* [Problem description]: Only the lines with the string "store" are needed; return each of them from the entries below.
Segment Open
(* ===== verification/Locks.v ===== *)
(** * Locks ([src/src/kernel/lock/rwlock.c], [src/src/kernel/lock/bitlock.c]).

    A reader/writer lock is one 32-bit word: bit 0 is the lock bit, bit 1 marks
    a lock held by readers, the rest counts them.  Each atomic access is one
    step of one thread, and a schedule interleaves the steps of any number of
    threads.  The scheduler's pause counter and the profiling hooks around the
    accesses do not touch the word. *)
From stdpp Require Import base tactics list numbers gmap.
From Stdlib Require Import ZArith Lia.
From S2P Require Import Prelude.
#[local] Open Scope Z_scope.

Definition RWLOCK_LOCK_BIT : Z := 0.
Definition RWLOCK_READ_BIT : Z := 1.
Definition RWLOCK_FIRST_COUNTER_BIT : Z := 2.

Definition LOCK : Z := Z.shiftl 1 RWLOCK_LOCK_BIT.
Definition READ : Z := Z.shiftl 1 RWLOCK_READ_BIT.
Definition READER : Z := Z.shiftl 1 RWLOCK_FIRST_COUNTER_BIT.

(** ** Program points of a thread that uses one lock *)

Inductive pc :=
| Idle
| WriteSpin      (** in [rwlock_acquire_write], about to [fetch_or] *)
| WriteGot       (** saw the lock bit clear, about to store *)
| Writing        (** holds the lock for writing *)
| ReadSpin       (** in [rwlock_acquire_read], about to [fetch_or] *)
| ReadJoin       (** saw the read bit, about to add itself to the counter *)
| ReadFirst      (** saw the lock bit clear, about to store *)
| Reading        (** holds the lock for reading *)
| ReadLast.      (** in [rwlock_release_read], was the last reader, about to store 0 *)

#[export] Instance pc_eq_dec : EqDecision pc.
Proof. solve_decision. Defined.

(** What an idle or a holding thread chooses to do next. *)
Inductive request := AcquireWrite | TryAcquireWrite | AcquireRead | Continue.

Record lock_state := mk_lock { value : Z; pcs : list pc }.

(** One atomic access of [rwlock_acquire_write]. *)
Definition acquire_write_step (v : Z) : Z * pc :=
  (Z.lor v LOCK, if negb (Z.land v LOCK =? 0) then WriteSpin else WriteGot).

(** [rwlock_try_acquire_write] gives up instead of spinning. *)
Definition try_acquire_write_step (v : Z) : Z * pc :=
  (Z.lor v LOCK, if negb (Z.land v LOCK =? 0) then Idle else WriteGot).

Definition rwlock_release_write (v : Z) : Z * pc := (0, Idle).

(** One [fetch_or] of the loop of [rwlock_acquire_read]. *)
Definition acquire_read_step (v : Z) : Z * pc :=
  (Z.lor v LOCK,
   if negb (Z.land v READ =? 0) then ReadJoin
   else if Z.land v LOCK =? 0 then ReadFirst
   else ReadSpin).

Definition release_read_step (v : Z) : Z * pc :=
  let v := u32 (v - READER) in
  (v, if v =? Z.lor LOCK READ then ReadLast else Idle).

(** The step of one thread at the given point. *)
Definition pc_step (v : Z) (p : pc) (r : request) : Z * pc :=
  match p with
  | Idle => match r with
            | AcquireWrite => (v, WriteSpin)
            | TryAcquireWrite => try_acquire_write_step v
            | AcquireRead => (v, ReadSpin)
            | Continue => (v, Idle)
            end
  | WriteSpin => acquire_write_step v
  | WriteGot => (LOCK, Writing)
  | Writing => rwlock_release_write v
  | ReadSpin => acquire_read_step v
  | ReadJoin => (u32 (v + READER), Reading)
  | ReadFirst => (Z.lor (Z.lor LOCK READ) READER, Reading)
  | Reading => release_read_step v
  | ReadLast => (0, Idle)
  end.

Definition lock_step (s : lock_state) (m : nat * request) : lock_state :=
  match pcs s !! m.1 with
  | Some p => let '(v, p) := pc_step (value s) p m.2 in mk_lock v (<[m.1 := p]> (pcs s))
  | None => s
  end.

Definition rwlock_init (n : nat) : lock_state := mk_lock 0 (replicate n Idle).

Definition rwlock_is_held (s : lock_state) : bool := z2b (value s).

(** States that some schedule of [n] threads reaches; [allowed] restricts what
    the threads ask for. *)
Inductive reachable (allowed : request -> Prop) (n : nat) : lock_state -> Prop :=
| reach_init : reachable allowed n (rwlock_init n)
| reach_step s i r : reachable allowed n s -> allowed r -> reachable allowed n (lock_step s (i, r)).

(** ** Writers exclude each other *)

Definition holds_write (p : pc) : bool := match p with WriteGot | Writing => true | _ => false end.
Definition no_reader (p : pc) : bool :=
  match p with Idle | WriteSpin | WriteGot | Writing => true | _ => false end.

Definition holders (ps : list pc) : nat := length (filter (fun p => holds_write p = true) ps).

Lemma holders_cons p ps : holders (p :: ps) = ((if holds_write p then 1 else 0) + holders ps)%nat.
Proof. unfold holders. rewrite filter_cons. destruct (holds_write p), (decide _); done. Qed.

Lemma holders_insert ps i p q : ps !! i = Some p ->
  (holders (<[i := q]> ps) + (if holds_write p then 1 else 0)
   = holders ps + (if holds_write q then 1 else 0))%nat.
Proof.
  revert i. induction ps as [| a ps IH]; intros i Hi; [done|]. destruct i as [| i]; simpl in *.
  - injection Hi as ->. rewrite !holders_cons. lia.
  - rewrite !holders_cons. specialize (IH i Hi). lia.
Qed.

(** The lock word counts the writers that are past their [fetch_or]. *)
Definition writers_inv (s : lock_state) : Prop :=
  value s = Z.of_nat (holders (pcs s)) /\ (holders (pcs s) <= 1)%nat
  /\ Forall (fun p => no_reader p = true) (pcs s).

Definition writes_only (r : request) : Prop := r <> AcquireRead.

Lemma writers_step s i r : writers_inv s -> writes_only r -> writers_inv (lock_step s (i, r)).
Proof.
  intros (Hv & Hle & Hr) Hw. unfold lock_step. simpl.
  destruct (pcs s !! i) as [p|] eqn:Hi; [| done].
  pose proof (proj1 (Forall_lookup _ _) Hr i p Hi) as Hp.
  assert (Hpos : holds_write p = true -> (1 <= holders (pcs s))%nat).
  { intros E0. pose proof (holders_insert _ _ _ Idle Hi) as H0. rewrite E0 in H0. simpl in H0. lia. }
  assert (Hcase : exists v q, pc_step (value s) p r = (v, q) /\ no_reader q = true
     /\ v + (if holds_write p then 1 else 0) = value s + (if holds_write q then 1 else 0)
     /\ (holds_write q = true -> holds_write p = true \/ holders (pcs s) = 0%nat)).
  { assert (value s = 0 \/ value s = 1) as [E0 | E0] by lia; rewrite E0;
      destruct p; try discriminate; simpl;
      try (destruct r; simpl; try (by destruct (Hw eq_refl)));
      do 2 eexists; split; try reflexivity; simpl; split_and!; try done; auto; try lia;
      try (specialize (Hpos eq_refl); lia); try (intros _; right; lia). }
  destruct Hcase as (v & q & -> & Hq & Hcnt & Hnew). pose proof (holders_insert _ _ _ q Hi) as H0.
  split_and!; simpl; [| | by apply Forall_insert].
  - destruct (holds_write p), (holds_write q); lia.
  - destruct (holds_write p), (holds_write q); try lia.
Qed.

Lemma writers_init n : writers_inv (rwlock_init n).
Proof.
  assert (Hh : holders (replicate n Idle) = 0%nat).
  { induction n as [| n IH]; [done|]. simpl. rewrite holders_cons, IH. done. }
  split_and!; simpl; [by rewrite Hh | lia | by apply Forall_replicate].
Qed.

Lemma writers_reachable n s : reachable writes_only n s -> writers_inv s.
Proof. induction 1; [apply writers_init | by apply writers_step]. Qed.

(** C40: as long as a lock is only used for writing (blocking or with
    [rwlock_try_acquire_write]), no schedule of any number of threads lets two
    of them hold it at once, and the word is 1 exactly while one does. *)
Theorem rwlock_writers_exclude (n : nat) (s : lock_state) (i j : nat) :
  reachable writes_only n s -> pcs s !! i = Some Writing -> pcs s !! j = Some Writing ->
  i = j /\ rwlock_is_held s = true.
Proof.
  intros Hr Hi Hj. pose proof (writers_reachable _ _ Hr) as Hinv. destruct Hinv as (Hv & Hle & _). pose proof (holders_insert _ _ _ Idle Hi) as H1. simpl in H1.
  destruct (decide (i = j)) as [-> | Hne].
  - split; [done|]. unfold rwlock_is_held, z2b. apply negb_true_iff, Z.eqb_neq. lia.
  - exfalso. assert (Hj' : <[i := Idle]> (pcs s) !! j = Some Writing) by (by rewrite list_lookup_insert_ne).
    pose proof (holders_insert _ _ _ Idle Hj') as H2. simpl in H2. lia.
Qed.

Definition two_writers : list (nat * request) :=
  [(0, AcquireWrite); (1, AcquireWrite); (0, Continue); (1, Continue); (0, Continue)]%nat.

Lemma reachable_run (allowed : request -> Prop) n ops : Forall (fun m => allowed m.2) ops ->
  reachable allowed n (foldl lock_step (rwlock_init n) ops).
Proof.
  intros H. induction ops as [| [i r] ops IH] using rev_ind; [constructor|].
  apply Forall_app in H as [H1 H2]. inversion H2; subst. rewrite foldl_snoc. constructor; auto.
Qed.

Lemma rwlock_writers_exclude_witness :
  let s := foldl lock_step (rwlock_init 2) two_writers in
  pcs s = [Writing; WriteSpin] /\ rwlock_is_held s = true.
Proof.
  intros s. split; [reflexivity|].
  apply (rwlock_writers_exclude 2 s 0 0); [| reflexivity | reflexivity].
  apply reachable_run. repeat constructor; discriminate.
Defined.

(** With readers the lock does not exclude: releasing the last read hold
    takes two accesses, and a reader that joins between them is forgotten, so
    that a schedule of three threads ends with one thread reading while another
    writes. *)
Theorem rwlock_reader_writer_overlap :
  exists s, reachable (fun _ => True) 3 s /\ pcs s !! 1%nat = Some Reading /\ pcs s !! 2%nat = Some Writing.
Proof.
  exists (foldl lock_step (rwlock_init 3)
    [(0, AcquireRead); (0, Continue); (0, Continue); (0, Continue);
     (1, AcquireRead); (1, Continue); (1, Continue); (0, Continue);
     (2, AcquireWrite); (2, Continue); (2, Continue)]%nat).
  split; [| split; reflexivity]. apply reachable_run. apply Forall_forall. done.
Qed.

(** ** Bit locks *)

Definition bit_mask (bit : Z) : Z := u32 (Z.shiftl 1 bit).

Definition bitlock_init (field bit : Z) : Z := Z.land field (lnot_w 32 (bit_mask bit)).

(** One iteration of [bitlock_acquire]; [true] when the lock was taken. *)
Definition bitlock_try_acquire (field bit : Z) : Z * bool :=
  (Z.lor field (bit_mask bit), Z.land field (bit_mask bit) =? 0).

Definition bitlock_release (field bit : Z) : Z := Z.land field (lnot_w 32 (bit_mask bit)).

Definition bitlock_is_held (field bit : Z) : bool := z2b (Z.land (Z.shiftr field bit) 1).

Lemma bit_mask_pow bit : 0 <= bit < 32 -> bit_mask bit = 2 ^ bit.
Proof.
  intros H. unfold bit_mask. rewrite Z.shiftl_1_l. apply u32_id. split; [lia|].
  apply Z.pow_lt_mono_r; lia.
Qed.

Lemma is_held_testbit field bit : 0 <= bit -> bitlock_is_held field bit = Z.testbit field bit.
Proof.
  intros Hb. unfold bitlock_is_held, z2b. change 1 with (2 ^ 0). rewrite land_pow2, Z.shiftr_spec by lia.
  rewrite Z.add_0_l. by destruct (Z.testbit field bit).
Qed.

(** Taking a bit lock succeeds exactly when its bit was clear, leaves the
    bit set and the other 31 bits alone; releasing it clears the bit and again
    leaves the others alone. *)
Theorem bitlock_spec (field bit j : Z) :
  0 <= bit < 32 -> 0 <= j < 32 ->
  let '(taken, ok) := bitlock_try_acquire field bit in
  ok = negb (bitlock_is_held field bit)
  /\ bitlock_is_held taken j = (if j =? bit then true else bitlock_is_held field j)
  /\ bitlock_is_held (bitlock_release taken bit) j = (if j =? bit then false else bitlock_is_held field j).
Proof.
  intros Hb Hj. unfold bitlock_try_acquire. split_and!.
  - rewrite is_held_testbit, bit_mask_pow, land_pow2 by lia.
    destruct (Z.testbit field bit); simpl; [| done]. apply Z.eqb_neq, Z.pow_nonzero; lia.
  - rewrite !is_held_testbit, bit_mask_pow, Z.lor_spec, Z.pow2_bits_eqb by lia.
    rewrite (Z.eqb_sym bit j). destruct (j =? bit); by rewrite ?orb_true_r, ?orb_false_r.
  - unfold bitlock_release. rewrite !is_held_testbit, Z.land_spec, lnot_testbit, Z.lor_spec, !bit_mask_pow by lia.
    rewrite Z.pow2_bits_eqb by lia. rewrite (Z.eqb_sym bit j).
    destruct (j =? bit), (Z.testbit field j); done.
Qed.

Lemma bitlock_spec_witness :
  let '(taken, ok) := bitlock_try_acquire 5 1 in
  ok = negb (bitlock_is_held 5 1)
  /\ bitlock_is_held taken 2 = (if 2 =? 1 then true else bitlock_is_held 5 2)
  /\ bitlock_is_held (bitlock_release taken 1) 2 = (if 2 =? 1 then false else bitlock_is_held 5 2).
Proof. apply (bitlock_spec 5 1 2); lia. Defined.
Segment Closed
* [Task response]:
| WriteGot       (** saw the lock bit clear, about to store *)
| ReadFirst      (** saw the lock bit clear, about to store *)
| ReadLast.      (** in [rwlock_release_read], was the last reader, about to store 0 *)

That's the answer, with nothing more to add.